Release date: March 22, 2011
Publisher: Simon & Schuster
Buy the book: Barnes & Noble | Amazon | The Book Depository
Ebook available from: Barnes & Noble | Amazon
What if you knew exactly when you would die?
Thanks to modern science, every human being has become a ticking genetic time bomb—males only live to age twenty-five, and females only live to age twenty. In this bleak landscape, young girls are kidnapped and forced into polygamous marriages to keep the population from dying out.
When sixteen-year-old Rhine Ellery is taken by the Gatherers to become a bride, she enters a world of wealth and privilege. Despite her husband Linden's genuine love for her, and a tenuous trust among her sister wives, Rhine has one purpose: to escape—to find her twin brother and go home.
But Rhine has more to contend with than losing her freedom. Linden's eccentric father is bent on finding an antidote to the genetic virus that is getting closer to taking his son, even if it means collecting corpses in order to test his experiments. With the help of Gabriel, a servant she trusts, Rhine attempts to break free, in the limted time she has left.
Wither is a hard book to write a review for. I was engrossed, even though there was not a whole ton of action. Emotionally, I was exhausted at the book's end, but not for Rhine. I hated reading about such a future, and it'd be very hard to not feel for the characters, especially Cecily. I didn't like realizing no one was outraged at all that happened to her. At thirteen, she should've been hanging out with friends, getting her first real boyfriend, and experimenting with makeup. Not a wife, not at all. And I know it's fiction, but the idea that anyone--anyone at all--could envision this as a future hurt.
All of this being said, as a whole I really enjoyed reading Wither. It's simply a hard book to recommend. As most have said before me, the atmosphere is ridiculous. The world of Rhine feels real through the atmosphere and allows for the holes in the worldbuilding. The mansion feels sinister and comfortable at the same time. Even the characters have multiple faces. It all works together to create a very specific and haunting kind of vibe, one that I hope continues throughout the second book as well.
The characters were definitely also a highlight.

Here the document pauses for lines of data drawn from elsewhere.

(** The normaliser of test_general.py, on a name without surrounding
    quotes. *)
Lemma general_idempotent_clean (s : str) :
  clean s = true ->
  exceptional TestGeneral s = false ->
  General.convert_atom_name (General.convert_atom_name s)
  = General.convert_atom_name s.
Proof.
  intros Hclean Hex.
  unfold exceptional in Hex. rewrite (strip_chars_clean s Hclean) in Hex.
  cbv zeta in Hex.
  destruct (snoc_cases s) as [-> | (t & c & ->)]; [reflexivity|].
  cut (forall r, General.convert_atom_name (t ++ [c]) = r ->
                 General.convert_atom_name r = r).
  { intros H. rewrite (H _ eq_refl) at 1. reflexivity. }
  intros r Hr. pose proof Hr as Hr0.
  unfold General.convert_atom_name in Hr.
  rewrite (strip_chars_clean _ Hclean) in Hr. cbv zeta in Hr.
  pose proof (general_fixes_primed _ Hclean) as Hprimed.
  pose proof (general_fixes_wildcard _ _ Hclean) as Hwild.
  snoc_norm_in Hr. snoc_norm_in Hex. unfold L in Hprimed.
  cbn [list_ascii_of_string] in Hprimed.
  set (base := Py.rstrip_chars _ (t ++ [c])) in *.
  revert Hex Hr.
  assert (Hleaf : forall r',
             (r' = r -> General.convert_atom_name r' = r') ->
             r' = r -> General.convert_atom_name r = r)
    by (intros r' H E; rewrite <- E; auto).
  destruct (Py.startswith (t ++ [c]) _);
    destruct (Py.ascii_eqb c "1"%char);
    destruct (Py.eqb (t ++ [c]) ["H"%char; "5"%char; "'"%char]);
    cbn [orb andb negb];
    try (intros _; apply Hleaf; reflexivity);
    destruct (Py.ascii_eqb c "2"%char);
    destruct (Py.eqb (t ++ [c]) ["H"%char; "5"%char; "'"%char; "'"%char]);
    cbn [orb andb negb];
    try (intros _; apply Hleaf; reflexivity);
    destruct (Py.mem "'"%char t);
    destruct (Py.ascii_eqb "'"%char c);
    destruct (Py.ascii_eqb c "'"%char);
    cbn [orb andb negb];
    try (intros _; apply Hleaf; intros _; exact Hprimed);
    destruct (Py.ascii_eqb c "#"%char);
    cbn [orb andb negb];
    try (intros _; apply Hleaf; intros _; exact Hwild);
    try (intros _; apply Hleaf; intros E; rewrite Hr0; symmetry; exact E);
    destruct (Py.endswith t ["'"%char]);
    cbn [orb andb negb];
    try (intros _; apply Hleaf; intros _; exact Hwild);
    try (intros _; apply Hleaf; intros E; rewrite Hr0; symmetry; exact E);
    destruct (Py.eqb base ["H"%char; "5"%char]) eqn:Eb;
    cbn [orb andb negb];
    try (intros Hex; discriminate Hex);
    apply py_eqb_eq in Eb; rewrite Eb;
    intros _; apply Hleaf; reflexivity.
Qed.

Lemma general_convert_strip (x : str) :
  General.convert_atom_name (Py.strip_chars [Py.dquote] x)
  = General.convert_atom_name x.
Proof.
  unfold General.convert_atom_name.
  rewrite (strip_chars_clean _ (clean_strip_chars x)). reflexivity.
Qed.

Lemma exceptional_strip (which : script) (x : str) :
  exceptional which (Py.strip_chars [Py.dquote] x) = exceptional which x.
Proof.
  unfold exceptional.
  rewrite (strip_chars_clean _ (clean_strip_chars x)). reflexivity.
Qed.

(** C3, as the code behaves.  In both scripts the normaliser applied
    twice gives what it gives applied once, on every name outside the
    exceptional ones of the script. *)
Theorem convert_atom_name_idempotent_outside :
  forall (which : script) (x : str),
    exceptional which x = false ->
    convert_atom_name_of which (convert_atom_name_of which x)
    = convert_atom_name_of which x.
Proof.
  intros which x Hex. rewrite <- exceptional_strip in Hex.
  destruct which; simpl.
  - rewrite <- (mapper_convert_strip x).
    apply mapper_idempotent_clean; [apply clean_strip_chars | exact Hex].
  - rewrite <- (general_convert_strip x).
    apply general_idempotent_clean; [apply clean_strip_chars | exact Hex].
Qed.

Lemma convert_atom_name_idempotent_outside_witness :
  General.convert_atom_name (General.convert_atom_name (L "H2'1"))
  = General.convert_atom_name (L "H2'1") /\
  Mapper.convert_atom_name (Mapper.convert_atom_name (L "H2'2"))
  = Mapper.convert_atom_name (L "H2'2").
Proof.
  split.
  - exact (convert_atom_name_idempotent_outside TestGeneral (L "H2'1") eq_refl).
  - exact (convert_atom_name_idempotent_outside
             NmrPdbRestraintMapper (L "H2'2") eq_refl).
Defined.
(** * Auto-shop booking: the reservation core

    A shallow embedding of the booking store declared by the SQL migration
    (tables [services], [staff], [timeslots], [bookings] with their keys and
    constraints, and the timeslot generation block), of the client data
    layer [src/lib/api.ts] ([createBooking], [getBooking], [cancelBooking],
    [getAvailableSlots]), of the serverless [create-booking] handler with
    its [BookingSchema] validation, and of the submission of [BookingForm]
    with its [bookingFormSchema].

    Conventions.
    - SQL [BIGINT]/[INT] values and the JSON and TypeScript numbers (all of
      them identifiers here) are [Z]; [TEXT] values are [string], whose
      length is the JavaScript length on ASCII text; a [UUID] is kept as the
      text the database prints for it and compared by the value the
      database reads from a text ([uuid_in]); a nullable column or an
      optional property is an [option].
    - A [DATE] is a day number (days since 1970-01-01) and a [TIMESTAMPTZ] is
      a number of minutes since 1970-01-01 00:00 in the session time zone.
    - The [created_at] columns (a [now()] default that no modelled statement
      reads) are left out of the rows.
    - Row-level security is part of the model where a statement of the
      client needs a policy the migration does not give: the client works
      as role [anon], [bookings] has policies for INSERT and SELECT only, so
      an UPDATE of the client finds no row it may rewrite.
    - What depends on the database server's version is an argument
      ([server]): how PL/pgSQL parses an assignment.
    - What the environment decides is an explicit argument: whether a storage
      round trip reaches the database ([link]), what [gen_random_uuid()]
      draws, what [fetch] resolves to, what [Math.random()] returns. *)

From Stdlib Require Import ZArith List Ascii String Bool Lia Permutation.
From Stdlib Require Import DecimalString DecimalPos DecimalZ.
Import ListNotations.

Local Open Scope string_scope.
Local Open Scope list_scope.
Local Open Scope Z_scope.

(** ** Rows *)

(** [status TEXT CHECK (status IN ('pending','confirmed','cancelled','completed'))] *)
Inductive booking_status : Type :=
  | pending
  | confirmed
  | cancelled
  | completed.

(** [payment_status TEXT CHECK (payment_status IN ('unpaid','paid','refunded'))] *)
Inductive payment_status : Type :=
  | unpaid
  | paid
  | refunded.

Definition booking_status_eqb (a b : booking_status) : bool :=
  match a, b with
  | pending, pending | confirmed, confirmed
  | cancelled, cancelled | completed, completed => true
  | _, _ => false
  end.

Module Service.
Record t : Type := mk {
  id : Z;
  name : string;
  price_cents : Z;
  duration_min : Z;
  description : string;
  is_active : bool
}.
End Service.

Module Staff.
Record t : Type := mk {
  id : Z;
  name : string;
  bio : string;
  is_active : bool
}.
End Staff.
Fixpoint join (sep : string) (l : list string) : string :=
  match l with
  | [] => ""
  | [s] => s
  | s :: rest => s +:+ sep +:+ join sep rest
  end.

(** The message of the [TypeError] of OrdinaryToPrimitive, in the
    wording of V8 (the source runs on Node). *)
Definition cannot_convert : string := "Cannot convert object to primitive value".

(** [ToString], as used by template literals and by the [timeZone]
    option.  An array is joined with commas, [undefined] and [null]
    elements giving the empty string.  An object parsed from JSON prints
    as [[object Object]] through the inherited [toString], unless it has
    a property [toString] of its own: that property is not callable, the
    inherited [valueOf] returns the object itself, and the conversion
    throws a [TypeError]. *)
Fixpoint ToString (v : Value) : Completion string :=
  match v with
  | Undefined => Normal "undefined"
  | Null => Normal "null"
  | Boolean true => Normal "true"
  | Boolean false => Normal "false"
  | Number _ text => Normal text
  | Str s => Normal s
  | Array elems =>
      bind
        (sequence (map (fun e => match e with
                                 | Undefined | Null => Normal ""
                                 | _ => ToString e
                                 end) elems))
        (fun strings => Normal (join "," strings))
  | Object props =>
      match props !! "toString" with
      | None => Normal "[object Object]"
      | Some _ => Throw (TypeError cannot_convert)
      end
  end.

(** [try { body } catch (error) { handler }] *)
Definition try_catch {A} (body : Completion A) (handler : Thrown -> Completion A)
  : Completion A :=
  match body with
  | Normal a => Normal a
  | Throw e => handler e
  end.

(** [obj?.key] on an optional plain object, for a [key] that
    [Object.prototype] does not define: [undefined] when the object or the
    property is missing. *)
Definition optional_get (obj : option (gmap string Value)) (key : string) : Value :=
  match obj with
  | None => Undefined
  | Some props => default Undefined (props !! key)
  end.

(** [Object.fromEntries]: later entries overwrite earlier ones. *)
Definition fromEntries (entries : list (string * string)) : gmap string string :=
  fold_left (fun m kv => <[kv.1 := kv.2]> m) entries ∅.
Lemma ease_monotone (p q : Q) : p <= q -> ease p <= ease q.
Proof.
  intro H. unfold ease.
  pose proof (cube_mono p q H) as C1.
  assert (H2 : -2 * q + 2 <= -2 * p + 2) by lra.
  pose proof (cube_mono _ _ H2) as C2.
  destruct (Qltb p (5 # 10)) eqn:Ep; destruct (Qltb q (5 # 10)) eqn:Eq;
    rewrite ?pow3_cube; unfold Qdiv; change (/ 2) with (1 # 2).
  - lra.
  - apply Qltb_true in Ep. apply Qltb_false in Eq.
    assert (Hp : p <= 1 # 2) by lra.
    pose proof (cube_mono p (1 # 2) Hp) as C3.
    assert (Hq : -2 * q + 2 <= 1) by lra.
    pose proof (cube_mono _ _ Hq) as C4.
    lra.
  - apply Qltb_false in Ep. apply Qltb_true in Eq. lra.
  - lra.
Qed.

Lemma ease_Qeq (p q : Q) : p == q -> ease p == ease q.
Proof.
  intro H. apply Qle_antisym; apply ease_monotone; lra.
Qed.

Lemma ease_unit (p : Q) : 0 <= p <= 1 -> 0 <= ease p <= 1.
Proof.
  intros [H0 H1].
  pose proof (ease_monotone 0 p H0) as A.
  pose proof (ease_monotone p 1 H1) as B.
  assert (E0 : ease 0 == 0) by reflexivity.
  assert (E1 : ease 1 == 1) by reflexivity.
  split; lra.
Qed.

Lemma Math_min_le (x y x' y' : Q) :
  x <= x' -> y <= y' -> Math_min x y <= Math_min x' y'.
Proof.
  intros Hx Hy. unfold Math_min.
  destruct (Qle_bool x y) eqn:E; destruct (Qle_bool x' y') eqn:E';
    try apply Qle_bool_iff in E; try apply Qle_bool_iff in E';
    try apply Qle_bool_false in E; try apply Qle_bool_false in E'; lra.
Qed.

Lemma Math_max_le (x y x' y' : Q) :
  x <= x' -> y <= y' -> Math_max x y <= Math_max x' y'.
Proof.
  intros Hx Hy. unfold Math_max.
  destruct (Qle_bool x y) eqn:E; destruct (Qle_bool x' y') eqn:E';
    try apply Qle_bool_iff in E; try apply Qle_bool_iff in E';
    try apply Qle_bool_false in E; try apply Qle_bool_false in E'; lra.
Qed.

Lemma Math_max_0_range (x : Q) : 0 <= Math_max 0 x /\ x <= Math_max 0 x.
Proof.
  unfold Math_max. destruct (Qle_bool 0 x) eqn:E.
  - apply Qle_bool_iff in E. split; lra.
  - apply Qle_bool_false in E. split; lra.
Qed.

Lemma Math_max_0_le (x y : Q) : 0 <= y -> x <= y -> Math_max 0 x <= y.
Proof.
  intros H0 H. unfold Math_max. destruct (Qle_bool 0 x); lra.
Qed.
Definition pack_server_data (buf : bytes) : M t bytes :=
  let* buf := encryptor_encrypt buf in
  let* h := gets last_server_hash in
  let* data := rnd_data (len buf) buf h RandomServer in
  let* pid := gets pack_id in
  let* p := lift (pack_I pid) in
  let* uk := the_user_key in
  let mac_key := uk ++ p in
  let* m := lift (unpack_H h.[14:]) in
  let* l := lift (pack_H (Z.lxor (len buf) m)) in
  let data := l ++ data in
  let h := hmac_md5 mac_key data in
  modify (with_last_server_hash h) ;;
  let data := data ++ h.[:2] in
  (if pid =? 1 then
     let* n := gets new_send_tcp_mss in modify (with_send_tcp_mss n)
   else ret tt) ;;
  modify (with_pack_id (Z.land (pid + 1) 0xFFFFFFFF)) ;;
  ret data.

(** *** The client's first packet *)

Definition info_data (s : t) : obfs_auth_akarin_data.t := ServerInfo.data (server_info s).

Definition set_info_data (d : obfs_auth_akarin_data.t) (s : t) : t :=
  with_server_info (ServerInfo.set_data d (server_info s)) s.

Definition auth_data : M t bytes :=
  let* now := time_now in
  let utc_time := Z.land now 0xFFFFFFFF in
  let* d := gets info_data in
  (if 0xFF000000 <? obfs_auth_akarin_data.connection_id d then
     modify (set_info_data (obfs_auth_akarin_data.set_local_client_id [] d))
   else ret tt) ;;
  let* d := gets info_data in
  (match obfs_auth_akarin_data.local_client_id d with
   | [] =>
       let* c := rand_bytes 4 in
       let* d := gets info_data in
       modify (set_info_data (obfs_auth_akarin_data.set_local_client_id c d)) ;;
       let* r := rand_bytes 4 in
       let* n := lift (unpack_I r) in
       let* d := gets info_data in
       modify (set_info_data
                 (obfs_auth_akarin_data.set_connection_id (Z.land n 0xFFFFFF) d))
   | _ :: _ => ret tt
   end) ;;
  let* d := gets info_data in
  modify (set_info_data
            (obfs_auth_akarin_data.set_connection_id
               (obfs_auth_akarin_data.connection_id d + 1) d)) ;;
  let* u := lift (pack_I utc_time) in
  let* d := gets info_data in
  let* c := lift (pack_I (obfs_auth_akarin_data.connection_id d)) in
  ret (u ++ obfs_auth_akarin_data.local_client_id d ++ c).
(** ** The initiating side of a reuse *)

Lemma _create_handshake_reuse_message_run oob_record conn_record (w w' : World E) res :
  _create_handshake_reuse_message oob_record conn_record w = (res, w') →
  match res with
  | Ok r1 =>
      ∃ reuse_msg targets id,
        trace w'
        = (trace w ++ [EvSend (OutReuse reuse_msg) (ToTargets targets); EvSaveOob r1])%list
        ∧ _thread reuse_msg
          = Some {| thid := _message_id reuse_msg;
                    pthid := OobRecord.invi_msg_id oob_record |}
        ∧ r1 = OobRecord.set_oob_id (Some id)
                 (OobRecord.set_state OobRecord.STATE_AWAIT_RESPONSE
                    (OobRecord.set_reuse_msg_id (Some (_message_id reuse_msg)) oob_record))
        ∧ (∀ id', OobRecord.oob_id oob_record = Some id' → id' = id)
        ∧ oob_store w' = <[id := r1]> (oob_store w)
        ∧ conn_store w' = conn_store w
  | Raise err =>
      (∃ cause, err = OutOfBandManagerError (ErrorCreatingReuse cause))
      ∧ oob_store w' = oob_store w
      ∧ conn_store w' = conn_store w
      ∧ bus w' = bus w
  end.
Proof.
  unfold _create_handshake_reuse_message, try_except, new_message. run.
  unfold call at 1, total. destruct (uuid4 (env w)) as [id e1]. run.
  unfold call at 1. simpl.
  destruct (fetch_connection_targets conn_record e1) as [[targets|err] e2]; run.
  2:{ intros [= <- <-]. eauto. }
  destruct responder_present; run.
  2:{ intros [= <- <-]. eauto. }
  unfold send. run. unfold call at 1. simpl.
  destruct (responder_send _ _ e2) as [[[]|err] e3]; run.
  2:{ intros [= <- <-]. eauto. }
  match goal with
  | |- context [OobRecord_save ?x ?y] =>
      destruct (OobRecord_save_run x y) as (k & e4 & -> & Hk)
  end. run. intros [= <- <-].
  eexists {| _message_id := id |}, targets, k. simpl.
  rewrite <-?(assoc_L (++)%list). repeat split; done.
Qed.
(** * OnSong service: relay (service) and agent (proxy-template)

    A shallow embedding of the relay's connection registry and request
    correlator ([Module Relay], from the relay's server script) and of the
    agent's device registry, connection watchdog and auto-request state
    machine ([Module Agent], from [proxy-template/server.js]), with the
    properties the design document states about them.

    Conventions.  JavaScript [Map]s and objects used as tables are [gmap]s
    (insertion order is kept, as an association list, only for the device
    registry, whose iteration order the code depends on).  A handler runs
    to completion on the event loop, so each handler is a function from
    state to state and an [await] splits a handler in two events.  Timers
    are entries of a table of armed timers: [setTimeout]/[setInterval]
    add an entry, [clearTimeout]/[clearInterval] delete it, and a timer
    can only fire while it is in the table.  [Date.now()] is an argument
    of the event that reads it. *)

From stdpp Require Import gmap strings list fin_maps pretty.
From Stdlib Require Import ZArith Lia.

Open Scope Z_scope.

(** ** JavaScript helpers *)

Module JS.

(** Truthiness of an optional string: [undefined] and [''] are falsy. *)
Definition truthy (v : option string) : bool :=
  match v with
  | Some s => negb (String.eqb s "")
  | None => false
  end.

(** [a || b] on optional strings. *)
Definition or_else (a b : option string) : option string :=
  if truthy a then a else b.

(** [v === s] for an optional string [v] and a string [s]. *)
Definition strict_eq (v : option string) (s : string) : bool :=
  bool_decide (v = Some s).

(** An optional string inside a template literal. *)
Definition template (v : option string) : string :=
  default "undefined" v.

(** [hay.includes(needle)] on strings. *)
Fixpoint includes (needle hay : string) : bool :=
  String.prefix needle hay ||
  match hay with
  | EmptyString => false
  | String _ rest => includes needle rest
  end.

(** [hay.startsWith(p)] and [hay.endsWith(suffix)]. *)
Definition startsWith (p hay : string) : bool := String.prefix p hay.

Definition endsWith (suffix hay : string) : bool :=
  let n := String.length hay in
  let k := String.length suffix in
  (k <=? n)%nat && String.eqb (String.substring (n - k) k hay) suffix.

End JS.

(** ** The relay: definitions *)

Module Relay.

(** A registered proxy connection, the object stored in [connections].
    Its [requestHandlers] object is mutable and shared with the closures
    of [sendToProxy], so the Session holds a reference into [tables]. *)
Record Session := {
  churchToolsUrl : string;
  secret : string;
  uuid : string;
  location : string;
  public : bool;
  ws : nat;
  requestHandlers : nat;
  registeredAt : Z;
  proxyVersion : string
}.

#[global] Instance Session_eq_dec : EqDecision Session.
Proof. solve_decision. Defined.

(** A message parsed from a socket frame.  [m_requestId] is the property
    key the message's [requestId] denotes; the fields of a register
    message have the types the agent gives them. *)
Record Message := {
  m_type : string;
  m_requestId : string;
  m_churchToolsUrl : option string;
  m_secret : option string;
  m_uuid : option string;
  m_location : option string;
  m_public : option bool;
  m_proxyVersion : option string;
  m_success : bool;
  m_statusCode : option Z;
  m_headers : list (string * string);
  m_payload : string;
  m_error : string
}.
(** * OpenAlex API client: the digestion engine and the pagination loop

    A shallow embedding of [openalex_api_client/client.py]:
    [OpenAlexParser] (merge_and_deduplicate, find_display_names,
    extract_unique_country_codes, convert_publication_date, extract_abstract,
    parse_work) and the requests of [OpenAlexClient] (_build_params,
    get_resource, list_resources, get_total_count, list_all_resources).

    Conventions of the embedding.
    - A Python [str] is a [string]; each [ascii] stands for one character
      with code point below 256.  On that range the regular expression
      class [\d] is exactly ['0'..'9'].
    - A Python [dict] is an association list in insertion order; looking up
      and storing go through [dict_get] and [dict_set].
    - A decoded JSON document is a [value].  Python floats are kept
      abstract (type [F]); the program only copies them, tests them for
      truth and compares them for equality.
    - A Python call that can raise returns a [res]; [try/except] is a match
      on it.  Logging is not modelled. *)

From Stdlib Require Import ZArith List String Ascii Bool Arith Lia.
From Stdlib Require Import Numbers.DecimalString.
From Stdlib Require Numbers.DecimalNat Numbers.DecimalFacts.
From Stdlib Require Import Sorting.Permutation Sorting.Sorted.
Import ListNotations.

Open Scope string_scope.
Open Scope list_scope.

Set Warnings "-abstract-large-number".

(** ** Exceptions *)

Inductive exn : Type :=
| TypeError
| ValueError
| AttributeError
| IndexError
| ZeroDivisionError
| StopIteration
| OpenAlexClientError.

Inductive res (A : Type) : Type :=
| Ok (a : A)
| Raise (e : exn).

Arguments Ok {A} a.
Arguments Raise {A} e.

Definition bind {A B : Type} (m : res A) (k : A -> res B) : res B :=
  match m with
  | Ok a => k a
  | Raise e => Raise e
  end.

Notation "x <- m ;; k" := (bind m (fun x => k))
  (at level 61, m at next level, right associativity).

(** ** Strings *)

(** [sub in s] *)
Fixpoint contains (sub s : string) : bool :=
  prefix sub s ||
  match s with
  | EmptyString => false
  | String _ s' => contains sub s'
  end.

(** [s.replace(".", "_")] *)
Fixpoint replace_dots (s : string) : string :=
  match s with
  | EmptyString => EmptyString
  | String c s' =>
      String (if Ascii.eqb c "."%char then "_"%char else c) (replace_dots s')
  end.

(** [str(n)] for a non-negative index *)
Definition str_of_nat (n : nat) : string :=
  NilEmpty.string_of_uint (Nat.to_uint n).

Definition is_digit (c : ascii) : bool :=
  Ascii.leb "0"%char c && Ascii.leb c "9"%char.
(** * UMaT Finance: the ledger schema, its triggers and the status-change request

    A shallow embedding of [supabase/migrations/20250329153105_soft_waterfall.sql]
    (tables, CHECK / NOT NULL / UNIQUE / FOREIGN KEY constraints, row-level
    security policies, the [log_activity] and [update_account_balance] trigger
    functions and the three triggers) together with the requests the pages
    send to it ([handleStatusChange] and [handleNewTransaction] in
    [src/pages/Transactions.tsx], [createTransaction] in [src/lib/store.ts]),
    the queries of the pages and of the store, and the Settings page.

    Conventions.
    - [decimal(10,2)] values are integers counting hundredths: 100.00 is
      [10000].  A value fits the column when its absolute value is below
      [10 ^ 10] hundredths; otherwise the assignment raises
      [numeric_value_out_of_range].
    - A nullable column is an [option]; [None] is SQL NULL.
    - A statement either returns the new database or raises an error, in
      which case the statement is rolled back: the caller keeps the old
      database.
    - [uuid] values are 128-bit numbers; [timestamptz] values are numbers.
    - An amount reaches the database already rounded to hundredths; the
      parsing of the form field ([parseFloat]) is outside the model.
    - A request of the application runs under row-level security
      ([bypassrls] is false); the service role and the owner of the tables
      bypass it.  Before a statement under row-level security runs, the
      policies of its table are expanded into it, and so are the policies
      of every table a policy reads; a table met again while its own
      policies are being expanded is the error 42P17. *)

From Stdlib Require Import ZArith List String Bool Lia.
From Stdlib Require Import Sorting.Permutation Sorting.Sorted.
Import ListNotations.

Local Open Scope string_scope.
Local Open Scope list_scope.
Local Open Scope Z_scope.

(** ** Scalar types *)

Definition uuid := N.
Definition timestamptz := Z.
Bind Scope N_scope with uuid.

(** [CREATE TYPE user_role AS ENUM ('admin', 'staff', 'student')] *)
Inductive user_role := admin | staff | student.

(** [CREATE TYPE transaction_type AS ENUM ('payment', 'fee', 'fine')] *)
Inductive transaction_type := payment | fee | fine.

(** [CREATE TYPE transaction_status AS ENUM ('pending', 'approved', 'rejected')] *)
Inductive transaction_status := pending | approved | rejected.

Definition user_role_eqb (a b : user_role) : bool :=
  match a, b with
  | admin, admin | staff, staff | student, student => true
  | _, _ => false
  end.

Definition transaction_type_eqb (a b : transaction_type) : bool :=
  match a, b with
  | payment, payment | fee, fee | fine, fine => true
  | _, _ => false
  end.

I thought they all had a lot of depth, and while their motives and actions were often not close to what my own might have been, I could see why they did what they did and couldn't blame them for it. They had backgrounds or motives to support them. I almost feel silly for pointing this out, but a lot of times I can't see motivation for characters, other than to drive plot, and that gets frustrating! So yay! Gabriel was easily the most likable character, though we actually see very little of him. Please give me more!!!
Because the atmosphere was palpable and the characters realistic, Wither was an emotional story. We spend a lot of time listening to Rhine's thoughts and feelings. We see how deeply she comes to care for her sister wives, even when she's angry at them. We see her feelings for Gabriel grow through his kindness and gentleness. We see her confusion as she comes to feel sympathy--and maybe something more?--for Linden. We really feel all of her emotions, and I LOVED this. I am that much more invested in a book if I can feel a protagonist's emotions, and it really kept me reading.
Wither is a huge testament to Lauren DeStefano's writing ability. She takes a very hard subject and, at least in my opinion, doesn't belittle the seriousness. Rather, she shows us the pain of the situation, and makes us feel for her characters. There was little action, and the climax came and went very quickly, but Wither was an excellent read to me.
I would not recommend Wither to younger readers of young adult. The subject matter is very adult and not presented in the most delicate way (a way that works for the story, but isn't quite right for someone not in high school at least--in my opinion.)Risk a paper cut? I really don't know how comfortable I am recommending Wither, but if you find your tastes coincide with mine, and can stomach some upsetting things, I'd say it's a rather illuminating read. If that helps??